> [RECORDS TO USE]
(* ===== verification/GatewayProtocolLaws.v ===== *)
(** * What the protocol of the gateway accepts

    The documented behaviour of the schemas, and its consequence: a message of the
    gateway that is accepted has the type and the bounds its reader relies on, in a
    state in which it is legal. *)
From S2P Require Import Prelude JsString Json Protocol Base64 HostMatch LineReader GatewayProtocol.

(** ** Schemas *)

Fixpoint accepts (schema : Schema) (v : JsonValue) {struct schema} : bool :=
  match schema with
  | z_string valid => match as_string v with Some s => valid s | None => false end
  | z_boolean => match v with JScalar (ScBoolean _) => true | _ => false end
  | z_int low high =>
      match v with
      | JScalar (ScNumber x) =>
          match number_to_Z x with Some z => (low <=? z)%Z && (z <=? high)%Z | None => false end
      | _ => false
      end
  | z_literal value => match v with JScalar x => bool_decide (x = value) | _ => false end
  | z_enum values => match as_string v with Some s => includes values s | None => false end
  | z_array element => match v with JArray l => forallb (accepts element) l | _ => false end
  | z_record value => match v with JObject m => forallb (λ e, accepts value e.2) m | _ => false end
  | z_union options | z_discriminatedUnion _ options => existsb (λ s, accepts s v) options
  | z_object shape =>
      match v with
      | JObject m =>
          forallb (includes (map fst shape)) (map_keys m) &&
          forallb (λ '(name, s), match map_get m name with Some w => accepts s w | None => false end) shape
      | _ => false
      end
  end.

(** The value a schema returns: objects are rebuilt from the members of the shape. *)
Fixpoint rebuild (schema : Schema) (v : JsonValue) {struct schema} : JsonValue :=
  match schema, v with
  | z_array element, JArray l => JArray (map (rebuild element) l)
  | z_record value, JObject m => JObject (map (λ e, (e.1, rebuild value e.2)) m)
  | (z_union options | z_discriminatedUnion _ options), _ =>
      (fix first options :=
         match options with
         | [] => v
         | s :: options => if accepts s v then rebuild s v else first options
         end) options
  | z_object shape, JObject m =>
      JObject (map (λ '(name, s), (name, match map_get m name with Some w => rebuild s w | None => JNull end)) shape)
  | _, _ => v
  end.

Definition zod_documented `{Wire} : Prop :=
  ∀ schema v, safeParse schema v = if accepts schema v then Some (rebuild schema v) else None.

(** The member of an accepted object. *)
Lemma accepts_member shape v :
  accepts (z_object shape) v = true →
  ∃ m, v = JObject m ∧ ∀ name s, In (name, s) shape → ∃ w, map_get m name = Some w ∧ accepts s w = true.
Proof.
  cbn [accepts]. destruct v as [| | |m]; try done. intros [_ Hs]%andb_true_iff. exists m. split; [done|].
  intros name s Hin. rewrite forallb_forall in Hs. specialize (Hs (name, s) Hin). cbn in Hs.
  destruct (map_get m name) as [w|]; [by exists w|done].
Qed.

Lemma accepts_union key options v :
  accepts (z_discriminatedUnion key options) v = true →
  ∃ s, In s options ∧ accepts s v = true ∧ rebuild (z_discriminatedUnion key options) v = rebuild s v.
Proof.
  cbn [accepts rebuild]. induction options as [|s options IH]; [done|]. cbn [existsb].
  destruct (accepts s v) eqn:E; [intros _; exists s; split_and!; [by left|done|done]|]. cbn.
  intros (s' & Hin & Ha & Hr)%IH. exists s'. split_and!; [by right|done|done].
Qed.

Lemma accepts_text v : accepts z_text v = true → ∃ s, v = JScalar (ScString s).
Proof. cbn. destruct v as [|[s| |]| |]; naive_solver. Qed.

Lemma accepts_valid valid v : accepts (z_string valid) v = true → ∃ s, v = JScalar (ScString s) ∧ valid s = true.
Proof. cbn. destruct v as [|[s| |]| |]; naive_solver. Qed.

Lemma accepts_word s v : accepts (z_word s) v = true → v = JScalar (ScString s).
Proof. cbn. destruct v as [|x| |]; try done. by intros ->%bool_decide_eq_true. Qed.

Lemma accepts_enum values v : accepts (z_enum values) v = true → ∃ s, v = JScalar (ScString s) ∧ In s values.
Proof. cbn. destruct v as [|[s| |]| |]; try done. intros H%includes_In. eauto. Qed.

Lemma accepts_int low high v :
  accepts (z_int low high) v = true → ∃ x z, v = JScalar (ScNumber x) ∧ number_to_Z x = Some z ∧ (low ≤ z ≤ high)%Z.
Proof.
  cbn. destruct v as [|[|x|]| |]; try done. destruct (number_to_Z x) as [z|] eqn:E; [|done].
  intros [H1%Z.leb_le H2%Z.leb_le]%andb_true_iff. exists x, z. done.
Qed.

Lemma accepts_boolean v : accepts z_boolean v = true → ∃ b, v = JScalar (ScBoolean b).
Proof. cbn. destruct v as [|[| |b]| |]; naive_solver. Qed.

Lemma accepts_fd v :
  accepts streamFdSchema v = true →
  ∃ z, v = JScalar (ScNumber (of_Z z)) ∧ (z = 1 ∨ z = 2)%Z ∧ rebuild streamFdSchema v = JScalar (ScNumber (of_Z z)).
Proof.
  cbn. destruct v as [|x| |]; try done. rewrite orb_false_r.
  intros [->%bool_decide_eq_true| ->%bool_decide_eq_true]%orb_true_iff; [exists 1%Z|exists 2%Z]; auto.
Qed.

Lemma accepts_texts v :
  accepts (z_array z_text) v = true →
  ∃ l, rebuild (z_array z_text) v = JArray (map json_string l) ∧ v = JArray (map json_string l).
Proof.
  cbn [accepts rebuild]. destruct v as [| |elements|]; try done. rewrite forallb_forall. intros Hall.
  assert (∃ l, elements = map json_string l) as [l ->].
  { induction elements as [|x elements IH]; [by exists []|].
    destruct (accepts_text x) as [s ->]; [apply Hall; by left|].
    destruct IH as [l ->]; [intros y Hy; apply Hall; by right|]. by exists (s :: l). }
  exists l. split; [|done]. by rewrite map_map.
Qed.

Lemma mapM_texts l : mapM as_string (map json_string l) = Some l.
Proof. induction l as [|s l IH]; cbn; [done|]. by rewrite IH. Qed.

(** ** Messages of the gateway *)

Definition process_integer (z : Z) : Prop := (-2147483648 ≤ z ≤ 2147483647)%Z.

(** The encoding of at most 64 KiB. *)
Definition chunk_data (data : string) : Prop :=
  ∃ decoded, data = encode decoded ∧ decode data = decoded ∧ (Z.of_nat (slen decoded) ≤ maxChunkBytes)%Z.

Definition message_ok (m : GatewayToBrokerMessage) : Prop :=
  match m with
  | GmSpawned _ pid => process_integer pid
  | GmRawChunk _ fd data => (fd = 1 ∨ fd = 2)%Z ∧ chunk_data data
  | GmProcessExit _ code => process_integer code
  | GmExecute _ | GmCancelled _ _ | GmTransportError _ _ => True
  end.

(** Only a command that may still run can speak of itself. *)
Definition message_legal (m : GatewayToBrokerMessage) (state : GatewayState) : Prop :=
  match m with
  | GmExecute _ => state = StAwaitingDecision
  | GmSpawned _ _ | GmRawChunk _ _ _ | GmProcessExit _ _ => state = StRunning
  | GmCancelled _ _ | GmTransportError _ _ => state ≠ StTerminal
  end.

Lemma accepts_chunk v :
  accepts chunkDataSchema v = true → ∃ data, v = JScalar (ScString data) ∧ chunk_data data.
Proof.
  intros (data & -> & Hd)%accepts_valid. exists data. split; [done|]. revert Hd. unfold decodedChunk.
  destruct (negb (isStrictStandardBase64 data)); [done|]. destruct (String.eqb_spec (encode (decode data)) data) as [He|]; [|done].
  destruct (Z.gtb_spec (Z.of_nat (slen (decode data))) maxChunkBytes) as [|Hle]; [done|]. intros _. exists (decode data). done.
Qed.

Definition members_ok (m : list (string * JsonValue)) (shape : list (string * Schema)) : Prop :=
  ∀ name s, In (name, s) shape → ∃ w, map_get m name = Some w ∧ accepts s w = true.

Lemma rebuild_object shape m :
  rebuild (z_object shape) (JObject m) =
  JObject (map (λ '(name, s), (name, match map_get m name with Some w => rebuild s w | None => JNull end)) shape).
Proof. done. Qed.

Lemma get_cons {V} (m : list (string * V)) k v k' :
  map_get ((k, v) :: m) k' = if String.eqb k' k then Some v else map_get m k'.
Proof. cbn. destruct (String.eqb_spec k' k) as [->|Hne]; [by rewrite decide_True|by rewrite decide_False]. Qed.

(** Reads the members of an object that is written out. *)
Ltac read_members :=
  unfold as_gateway_message, type_of, texts_member, boolean_member, number_member, string_member, member;
  cbn [as_object mbind option_bind]; rewrite !get_cons; cbn -[mapM number_to_Z as_execute].

Lemma execute_accepted v :
  accepts externalExecuteSchema v = true → ∃ request, as_execute (rebuild externalExecuteSchema v) = Some request.
Proof.
  intros (m & -> & Hall)%accepts_member. unfold externalExecuteSchema. rewrite rebuild_object. cbn [map].
  edestruct (Hall "sessionId") as (w1 & -> & H1); [cbn; tauto|]. apply accepts_text in H1 as [s1 ->].
  edestruct (Hall "requestId") as (w2 & -> & H2); [cbn; tauto|]. apply accepts_text in H2 as [s2 ->].
  edestruct (Hall "argv0") as (w3 & -> & H3); [cbn; tauto|]. apply accepts_text in H3 as [s3 ->].
  edestruct (Hall "args") as (w4 & -> & H4); [cbn; tauto|]. apply accepts_texts in H4 as (l & -> & ->).
  edestruct (Hall "cwd") as (w5 & -> & H5); [cbn; tauto|]. apply accepts_text in H5 as [s5 ->].
  edestruct (Hall "tty") as (w6 & -> & H6); [cbn; tauto|]. apply accepts_boolean in H6 as [b ->].
  edestruct (Hall "stdinMode") as (w7 & -> & H7); [cbn; tauto|]. apply accepts_enum in H7 as (s7 & -> & _).
  pose proof (mapM_texts l) as Hl. revert Hl. generalize (map json_string l). intros texts Hl.
  unfold as_execute. read_members. rewrite Hl. cbn. eauto.
Qed.

(** What is accepted by the schema of the gateway's messages is one of them. *)
Lemma gateway_accepted v :
  accepts gatewayToBrokerSchema v = true →
  ∃ m, as_gateway_message (rebuild gatewayToBrokerSchema v) = Some m ∧ message_ok m ∧
       type_of (rebuild gatewayToBrokerSchema v) = message_type m.
Proof.
  intros (s & Hin & Ha & Hr)%accepts_union. change (rebuild gatewayToBrokerSchema v = rebuild s v) in Hr. rewrite Hr. clear Hr.
  cbn [In] in Hin. destruct Hin as [<-|[<-|[<-|[<-|[<-|[<-|[]]]]]]];
    apply accepts_member in Ha as (m & -> & Hall);
    unfold gatewayExecuteSchema, spawnedSchema, rawChunkSchema, processExitSchema, cancelledSchema, transportErrorSchema;
    rewrite rebuild_object; cbn [map];
    (edestruct (Hall "type") as (w0 & -> & H0); [by left|]); apply accepts_word in H0 as ->.
  - edestruct (Hall "request") as (w & -> & H1); [cbn; tauto|]. apply execute_accepted in H1 as [request Hq].
    revert Hq. generalize (rebuild externalExecuteSchema w). intros data Hq.
    exists (GmExecute request). read_members. by rewrite Hq.
  - edestruct (Hall "requestId") as (w & -> & H1); [cbn; tauto|]. apply accepts_text in H1 as [id ->].
    edestruct (Hall "pid") as (w & -> & H2); [cbn; tauto|]. apply accepts_int in H2 as (x & z & -> & Hx & Hz).
    exists (GmSpawned id z). read_members. by rewrite Hx.
  - edestruct (Hall "requestId") as (w & -> & H1); [cbn; tauto|]. apply accepts_text in H1 as [id ->].
    edestruct (Hall "fd") as (w & -> & H2); [cbn; tauto|]. apply accepts_fd in H2 as (z & -> & Hz & ->).
    edestruct (Hall "data") as (w & -> & H3); [cbn; tauto|]. apply accepts_chunk in H3 as (data & -> & Hd).
    exists (GmRawChunk id z data). read_members. by rewrite number_to_Z_of_Z.
  - edestruct (Hall "requestId") as (w & -> & H1); [cbn; tauto|]. apply accepts_text in H1 as [id ->].
    edestruct (Hall "exitCode") as (w & -> & H2); [cbn; tauto|]. apply accepts_int in H2 as (x & z & -> & Hx & Hz).
    exists (GmProcessExit id z). read_members. by rewrite Hx.
  - edestruct (Hall "requestId") as (w & -> & H1); [cbn; tauto|]. apply accepts_text in H1 as [id ->].
    edestruct (Hall "reason") as (w & -> & H2); [cbn; tauto|]. apply accepts_text in H2 as [reason ->].
    exists (GmCancelled id reason). by read_members.
  - edestruct (Hall "requestId") as (w & -> & H1); [cbn; tauto|]. apply accepts_text in H1 as [id ->].
    edestruct (Hall "message") as (w & -> & H2); [cbn; tauto|]. apply accepts_text in H2 as [text ->].
    exists (GmTransportError id text). by read_members.
Qed.

(** C14.  A message of the gateway that the parser lets through is one of the declared
    messages, so that reading it at its type cannot fail; its process id and exit
    code are 32-bit integers, its stream is 1 or 2, its data the canonical encoding
    of at most 64 KiB; and the state allows it: nothing but a cancellation or a
    transport error is heard before the command runs or after it has exited. *)
Theorem accepted_message_typed `{Wire} value state data
    (Hzod : zod_documented) (Haccepted : parseGatewayToBroker value state = Ok data) :
  ∃ m, as_gateway_message data = Some m ∧ message_ok m ∧ message_legal m state.
Proof.
  unfold parseGatewayToBroker, parseOrThrow in Haccepted. rewrite Hzod in Haccepted.
  destruct (accepts gatewayToBrokerSchema value) eqn:Ea; [|done].
  destruct (gateway_accepted value Ea) as (m & Hm & Hok & Ht). unfold assertControlSize in Haccepted.
  destruct (_ >? _)%Z; [done|]. cbn [mbind result_bind] in Haccepted. unfold assertLegalState in Haccepted.
  destruct (assertState state); [|done]. cbn [mbind result_bind] in Haccepted. rewrite Ht in Haccepted.
  destruct (includes _ state) eqn:Ei; [|done]. injection Haccepted as <-. exists m. split_and!; [done|done|].
  apply includes_In in Ei. destruct m, state; cbn in Ei; naive_solver.
Qed.

(** A runtime whose schemas behave as documented. *)
Definition plain_wire : Wire := {|
  utf8_decode := λ _, Some "";
  json_parse := λ text, Some (JScalar (ScString text));
  safeParse := λ schema v, if accepts schema v then Some (rebuild schema v) else None;
  zod_error := λ _ _, "invalid" |}.

Definition sample_exit : JsonValue :=
  JObject [("exitCode", json_integer 3); ("type", json_string "process_exit"); ("requestId", json_string "r1")].

Lemma accepted_message_typed_witness :
  is_Ok (parseGatewayToBroker (H := plain_wire) sample_exit StRunning) = true ∧
  is_Ok (parseGatewayToBroker (H := plain_wire) sample_exit StAwaitingResult) = false ∧
  ∃ data m, parseGatewayToBroker (H := plain_wire) sample_exit StRunning = Ok data ∧
    as_gateway_message data = Some m ∧ message_ok m ∧ message_legal m StRunning.
Proof.
  split; [vm_compute; reflexivity|]. split; [vm_compute; reflexivity|].
  destruct (parseGatewayToBroker (H := plain_wire) sample_exit StRunning) as [data|error] eqn:E.
  - destruct (accepted_message_typed (H := plain_wire) sample_exit StRunning data (λ _ _, eq_refl) E) as (m & Hm).
    exists data, m. split; [reflexivity|exact Hm].
  - vm_compute in E. discriminate.
Defined.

> [WORK TASK] Of the lines above, extract only those from the line with "of the declared" to the line with "Definition sample_exit : JsonValue", both included, exactly as written.

> [SOLUTION FOR THIS TASK]
(** C14.  A message of the gateway that the parser lets through is one of the declared
    messages, so that reading it at its type cannot fail; its process id and exit
    code are 32-bit integers, its stream is 1 or 2, its data the canonical encoding
    of at most 64 KiB; and the state allows it: nothing but a cancellation or a
    transport error is heard before the command runs or after it has exited. *)
Theorem accepted_message_typed `{Wire} value state data
    (Hzod : zod_documented) (Haccepted : parseGatewayToBroker value state = Ok data) :
  ∃ m, as_gateway_message data = Some m ∧ message_ok m ∧ message_legal m state.
Proof.
  unfold parseGatewayToBroker, parseOrThrow in Haccepted. rewrite Hzod in Haccepted.
  destruct (accepts gatewayToBrokerSchema value) eqn:Ea; [|done].
  destruct (gateway_accepted value Ea) as (m & Hm & Hok & Ht). unfold assertControlSize in Haccepted.
  destruct (_ >? _)%Z; [done|]. cbn [mbind result_bind] in Haccepted. unfold assertLegalState in Haccepted.
  destruct (assertState state); [|done]. cbn [mbind result_bind] in Haccepted. rewrite Ht in Haccepted.
  destruct (includes _ state) eqn:Ei; [|done]. injection Haccepted as <-. exists m. split_and!; [done|done|].
  apply includes_In in Ei. destruct m, state; cbn in Ei; naive_solver.
Qed.

(** A runtime whose schemas behave as documented. *)
Definition plain_wire : Wire := {|
  utf8_decode := λ _, Some "";
  json_parse := λ text, Some (JScalar (ScString text));
  safeParse := λ schema v, if accepts schema v then Some (rebuild schema v) else None;
  zod_error := λ _ _, "invalid" |}.

Definition sample_exit : JsonValue :=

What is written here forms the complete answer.